The participants broke themselves up into three teams this week, in order to each focus on using a different material -- juice cups, milk cartons & cereal bowls. As you can see in the pictures, the space is starting to fill up with their art projects. We can almost taste the pride flowing out of the participants as they show off their projects, choose a location to hang it and observe the finished installation from afar.
Staff continues to provide us with positive feedback regarding how they see this program providing a spark in the day for the teens and opening their world up to conceptual art, all while highlighting the waste generated through their daily lives.
The open spaces are filling up and we're told many of the participants are proud to point out their pieces to staff, visitors, and teens new to the facility.
While some past participants jumped right into elaborating on their previous projects, there was a lot of laughter and excitement as the new participants paged through the binders we created to document each week of the project. One binder is always available in their classroom, while another is currently on display in the art gallery at Central Library.
We were surprised to see fantastic new ideas continue to bubble up while still using the same materials from Week 1. Even Capt. Fantastic (staff) expressed his change of heart about the potentials of this project!
One more week!
WEEK 8: finding spaces
THE FINAL WORKSHOP
We were surprised with a chorus of "boos" when we opened the session confirming that today was the final day of the ARTinside project. But a "boo" never sounded so good! We were still explaining the concepts (or lack there of) to the new participants when the veterans forged ahead and began to collect their materials and discuss their concepts.
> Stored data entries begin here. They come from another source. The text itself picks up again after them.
(* ===== verification/LeafNodeHistory.v ===== *)
(** A leaf as an abstract data type: whatever rows are inserted, updated and
    looked up, it behaves as a sorted list of keys over an abstract page. *)
From Stdlib Require Import Sorting.Sorted.
From S2P Require Import Prelude.
From S2P Require Import Bytes.
From S2P Require Import RustStr.
From S2P Require Import Schema.
From S2P Require Import Ordering.
From S2P Require Import DataModel.
From S2P Require Import DataModelProps.
From S2P Require Import Serializer.
From S2P Require Import Page.
From S2P Require Import SlottedPage.
From S2P Require Import SlottedPageSpec.
From S2P Require Import SlottedPageOps.
From S2P Require Import SlottedPageRefine.
From S2P Require Import SlottedPageProps.
From S2P Require Import LeafNode.
From S2P Require Import LeafNodeSpec.
From S2P Require Import LeafNodeOps.
From S2P Require Import LeafNodeProps.

Section History.
Context {D : Type} `{DecimalLaws D} (t : TableDefinition) (pk : list rstr).

Inductive LeafOp :=
| LeafInsert (record : DbRecord D)
| LeafUpdate (record : DbRecord D)
| LeafFind (key : Key D).

(** A slot, or the result of a search. *)
Inductive LeafOut := OutSlot (i : Z) | OutSearch (r : SearchResult).

Definition run_leaf_op (op : LeafOp) : stateM page StorageError LeafOut :=
  match op with
  | LeafInsert record => i ← insert_record record t; mret (OutSlot i)
  | LeafUpdate record => i ← update_record record t; mret (OutSlot i)
  | LeafFind key => r ← sget (find_key key t); mret (OutSearch r)
  end.

(** ** The abstract leaf *)

Record ALeaf := mkALeaf { akeys : list (Key D); apage : APage }.

Definition row_key (record : DbRecord D) : Key D :=
  match @record_get_primary_key D StorageError record t with Ok k => k | _ => [] end.
Definition row_bytes (record : DbRecord D) : list Z :=
  match serialize (columns t) record with Ok bytes => bytes | _ => [] end.

(** The keys change with the page, when the page operation succeeds. *)
Definition with_keys (ks ks' : list (Key D)) (r : outcome StorageError Z * APage) :
    outcome StorageError LeafOut * ALeaf :=
  match r with
  | (Ok i, a) => (Ok (OutSlot i), mkALeaf ks' a)
  | (Err e, a) => (Err e, mkALeaf ks a)
  | (Panic, a) => (Panic, mkALeaf ks a)
  end.

Definition arun_leaf_op (op : LeafOp) (a : ALeaf) : outcome StorageError LeafOut * ALeaf :=
  let ks := akeys a in
  match op with
  | LeafInsert record =>
      match locate (row_key record) ks 0 with
      | Found _ => (Err DuplicateKey, a)
      | NotFound i =>
          with_keys ks (put i (row_key record) ks) (ainsert i (row_bytes record) (apage a))
      end
  | LeafUpdate record =>
      match locate (row_key record) ks 0 with
      | Found i =>
          with_keys ks (<[Z.to_nat i := row_key record]> ks)
            (aupdate i (row_bytes record) (apage a))
      | NotFound _ => (Err KeyNotFound, a)
      end
  | LeafFind key => (Ok (OutSearch (locate key ks 0)), a)
  end.

Fixpoint run_leaf {S} (run : LeafOp -> S -> outcome StorageError LeafOut * S) (ops : list LeafOp)
    (s : S) : list (outcome StorageError LeafOut) * S :=
  match ops with
  | [] => ([], s)
  | op :: ops => let '(o, s1) := run op s in let '(os, s2) := run_leaf run ops s1 in (o :: os, s2)
  end.

Definition leaf_op_ok (op : LeafOp) : Prop :=
  match op with LeafInsert r | LeafUpdate r => row_ok t pk r | LeafFind _ => True end.

(** The page is the abstract leaf. *)
Definition leaf_rel (b : page) (a : ALeaf) : Prop :=
  leaf_inv t b (akeys a) /\ abs b = apage a.

Lemma row_encodes_eq record :
  table_ok t pk -> row_ok t pk record -> encodes t record (row_key record) (row_bytes record).
Proof.
  intros Ht Hr. destruct (row_encodes t pk record Ht Hr) as (key & bytes & He).
  assert (row_key record = key) as -> by (unfold row_key; by rewrite (enc_key _ _ _ _ He)).
  assert (row_bytes record = bytes) as -> by (unfold row_bytes; by rewrite (enc_bytes _ _ _ _ He)).
  done.
Qed.

Lemma sim_intro ks ks' b' (m : outcome StorageError Z) a' b :
  leaf_inv t b' (match m with Ok _ => ks' | _ => ks end) -> abs b' = a' -> header b' = header b ->
  (let '(o, b1) := match (m, b') with
                   | (Ok i, s) => (Ok (OutSlot i), s)
                   | (Err e, s) => (Err e, s)
                   | (Panic, s) => (Panic, s)
                   end in
   o = (with_keys ks ks' (m, a')).1 /\ leaf_rel b1 (with_keys ks ks' (m, a')).2
   /\ header b1 = header b).
Proof. intros L Ha Hh. destruct m; by split_and!. Qed.

Lemma leaf_insert_sim b a record :
  table_ok t pk -> row_ok t pk record -> leaf_rel b a ->
  let '(o, b') := run_leaf_op (LeafInsert record) b in
  o = (arun_leaf_op (LeafInsert record) a).1 /\ leaf_rel b' (arun_leaf_op (LeafInsert record) a).2
  /\ header b' = header b.
Proof.
  intros Ht Hrow [L Hab]. pose proof (row_encodes_eq record Ht Hrow) as He.
  unfold run_leaf_op, arun_leaf_op. unfold mbind, stateM_bind. cbv zeta.
  rewrite (insert_record_ok t b (akeys a) record (row_key record) (row_bytes record)) by done.
  destruct (locate (row_key record) (akeys a) 0) as [i|i] eqn:Hl; [done|].
  apply locate_gap in Hl as Hgap; [|apply L].
  destruct (insert_sim b i (row_bytes record)) as (b' & Hins & W' & Ha & Hh);
    [apply L|apply He|apply Hgap|]. rewrite Hins, <- Hab.
  destruct (ainsert i (row_bytes record) (abs b)) as [m a'] eqn:Hai. cbn [fst snd] in *.
  apply (sim_intro (akeys a)); [|done|done].
  unfold ainsert in Hai.
  destruct (acontig (abs b) <? _); [|destruct (zlen (arecs (abs b)) <? i)]; injection Hai as <- <-;
    try (eapply leaf_inv_abs; [exact L|done|by apply abs_records]).
  eapply leaf_put; [exact L|apply He|done|done|by apply records_abs in Ha].
Qed.

Lemma leaf_update_sim b a record :
  table_ok t pk -> row_ok t pk record -> leaf_rel b a ->
  let '(o, b') := run_leaf_op (LeafUpdate record) b in
  o = (arun_leaf_op (LeafUpdate record) a).1 /\ leaf_rel b' (arun_leaf_op (LeafUpdate record) a).2
  /\ header b' = header b.
Proof.
  intros Ht Hrow [L Hab]. pose proof (row_encodes_eq record Ht Hrow) as He.
  unfold run_leaf_op, arun_leaf_op. unfold mbind, stateM_bind. cbv zeta.
  rewrite (update_record_ok t b (akeys a) record (row_key record) (row_bytes record)) by done.
  destruct (locate (row_key record) (akeys a) 0) as [i|i] eqn:Hl; [|done].
  apply locate_found in Hl as (Hi & k & Hk & Heq); [|apply L].
  destruct (update_sim b i (row_bytes record)) as (b' & Hup & W' & Ha & Hh & _);
    [apply L|apply He|done|]. rewrite Hup, <- Hab.
  destruct (aupdate i (row_bytes record) (abs b)) as [m a'] eqn:Hai. cbn [fst snd] in *.
  apply (sim_intro (akeys a)); [|done|done].
  unfold aupdate in Hai.
  destruct (arecs (abs b) !! Z.to_nat i) as [old|]; [destruct (zlen (row_bytes record) <=? zlen old);
    [|destruct (acontig (abs b) <? _)]|]; injection Hai as <- <-;
    try (eapply leaf_inv_abs; [exact L|done|by apply abs_records]);
    (eapply leaf_update; [exact L|apply He|done|done|done|by apply records_abs in Ha]).
Qed.

Lemma leaf_op_sim op b a :
  table_ok t pk -> leaf_op_ok op -> leaf_rel b a ->
  let '(o, b') := run_leaf_op op b in
  o = (arun_leaf_op op a).1 /\ leaf_rel b' (arun_leaf_op op a).2 /\ header b' = header b.
Proof.
  intros Ht Hop Hrel. destruct op as [record|record|key].
  - by apply leaf_insert_sim.
  - by apply leaf_update_sim.
  - unfold run_leaf_op, mbind, stateM_bind, sget.
    rewrite (find_key_ok t b (akeys a) key (proj1 Hrel)). by split_and!.
Qed.

Lemma leaf_ops_sim ops b a :
  table_ok t pk -> Forall leaf_op_ok ops -> leaf_rel b a ->
  let '(os, b') := run_leaf run_leaf_op ops b in
  os = (run_leaf arun_leaf_op ops a).1 /\ leaf_rel b' (run_leaf arun_leaf_op ops a).2
  /\ header b' = header b.
Proof.
  intros Ht Hops. revert b a. induction Hops as [|op ops Hop _ IH]; intros b a Hrel; [done|].
  cbn [run_leaf]. pose proof (leaf_op_sim op b a Ht Hop Hrel) as Hone.
  destruct (run_leaf_op op b) as [o b1], (arun_leaf_op op a) as [o' a1]. cbn [fst snd] in Hone.
  destruct Hone as (-> & Hrel1 & Hh1). specialize (IH b1 a1 Hrel1).
  destruct (run_leaf run_leaf_op ops b1) as [os b2], (run_leaf arun_leaf_op ops a1) as [os' a2].
  cbn [fst snd] in *. destruct IH as (-> & Hrel2 & Hh2). split_and!; [done|done|by rewrite Hh2].
Qed.

(** The abstract leaf never panics. *)
Lemma arun_leaf_op_total op a : (arun_leaf_op op a).1 <> Panic.
Proof.
  destruct op as [r|r|k]; cbn [arun_leaf_op]; [..|done];
    destruct (locate _ _ 0); cbn; try done; unfold ainsert, aupdate;
    repeat case_match; simplify_eq; done.
Qed.

Lemma arun_leaf_total ops a : Forall (fun o => o <> Panic) (run_leaf arun_leaf_op ops a).1.
Proof.
  revert a. induction ops as [|op ops IH]; intros a; [constructor|]. cbn [run_leaf].
  pose proof (arun_leaf_op_total op a). destruct (arun_leaf_op op a) as [o a1].
  specialize (IH a1). destruct (run_leaf arun_leaf_op ops a1) as [os a2]. by constructor.
Qed.

(** C4: From [initialize] on, any sequence of inserts and updates of rows of
    the table and of searches, in any order and with any keys, gives exactly
    the outcomes of a sorted list of keys over an abstract page; the leaf stays
    sorted and well formed, its sibling pointers do not move, and no call
    panics, out of space or not. *)
Theorem leaf_history_refines parent b ops :
  zlen b = PAGE_SIZE -> table_ok t pk -> Forall leaf_op_ok ops ->
  let '(outs, b') := run_leaf run_leaf_op ops (@initialize StorageError LeafNode parent b).2 in
  let '(aouts, a') := run_leaf arun_leaf_op ops (mkALeaf [] (mkAPage [] 0)) in
  outs = aouts /\ leaf_rel b' a' /\ Forall (fun o => o <> Panic) outs
  /\ next_ptr b' = INVALID_PAGE_INDEX /\ prev_ptr b' = INVALID_PAGE_INDEX.
Proof.
  intros Hl Ht Hops. rewrite initialize_eq by done. cbn [snd].
  set (b0 := initialized LeafNode (parent_or_max parent)).
  assert (leaf_rel b0 (mkALeaf [] (mkAPage [] 0))) as Hrel
    by (split; [exact (empty_leaf_inv t _)|exact (initialized_abs _ _)]).
  pose proof (leaf_ops_sim ops _ _ Ht Hops Hrel) as Hrun.
  pose proof (arun_leaf_total ops (mkALeaf [] (mkAPage [] 0))) as Htot.
  destruct (run_leaf run_leaf_op ops b0) as [outs b'].
  destruct (run_leaf arun_leaf_op ops _) as [aouts a']. cbn [fst snd] in *.
  destruct Hrun as (-> & Hrel' & Hh).
  destruct (header_ptrs b0 b') as [Hn Hp]; [apply zlen_initialized|apply (leaf_wf _ _ _ (proj1 Hrel'))|done|].
  split; [done|]. split; [exact Hrel'|]. split; [done|]. split.
  - rewrite Hn. apply initialized_next.
  - rewrite Hp. apply initialized_prev.
Qed.
End History.

Lemma leaf_history_refines_witness :
  let ops := [LeafInsert (user 3 [66]); LeafInsert (user 2 [67; 68]); LeafInsert (user 2 []);
              LeafUpdate (user 3 [69; 70; 71]); LeafUpdate (user 9 []); LeafFind [VInt 2]] in
  let '(outs, b') := run_leaf (run_leaf_op users) ops (@initialize StorageError LeafNode None blank_page).2 in
  let '(aouts, a') := run_leaf (arun_leaf_op users) ops (mkALeaf [] (mkAPage [] 0)) in
  outs = aouts /\ leaf_rel users b' a' /\ Forall (fun o => o <> Panic) outs
  /\ next_ptr b' = INVALID_PAGE_INDEX /\ prev_ptr b' = INVALID_PAGE_INDEX.
Proof.
  apply (leaf_history_refines users [[105; 100]] None blank_page);
    [apply zlen_blank|apply users_ok|].
  repeat apply Forall_cons_2; try apply Forall_nil_2; try exact I;
    (apply user_ok; [lia|done|by apply bytes_ok_dec|done]).
Defined.

(** The abstract leaf on that sequence: the duplicate and the unknown key are
    refused, the update keeps its slot. *)
Example leaf_history_outcomes :
  let ops := [LeafInsert (user 3 [66]); LeafInsert (user 2 [67; 68]); LeafInsert (user 2 []);
              LeafUpdate (user 3 [69; 70; 71]); LeafUpdate (user 9 []); LeafFind [VInt 2]] in
  (run_leaf (arun_leaf_op users) ops (mkALeaf [] (mkAPage [] 0))).1
  = [Ok (OutSlot 0); Ok (OutSlot 0); Err DuplicateKey; Ok (OutSlot 1); Err KeyNotFound;
     Ok (OutSearch (Found 0))].
Proof. vm_compute. reflexivity. Qed.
The display of enthusiasm and rush to get working caught us off guard in that we didn't have time to prompt everyone with a solid look at the open spaces in the facility. Well, at least the open spaces that we had planned to fill. WIth plenty of juice cups saved up for this final week, there were three new and unique chandeliers created and installed in the second skylight inside the facility, and the milk carton sculptures finally made their way into the center's library.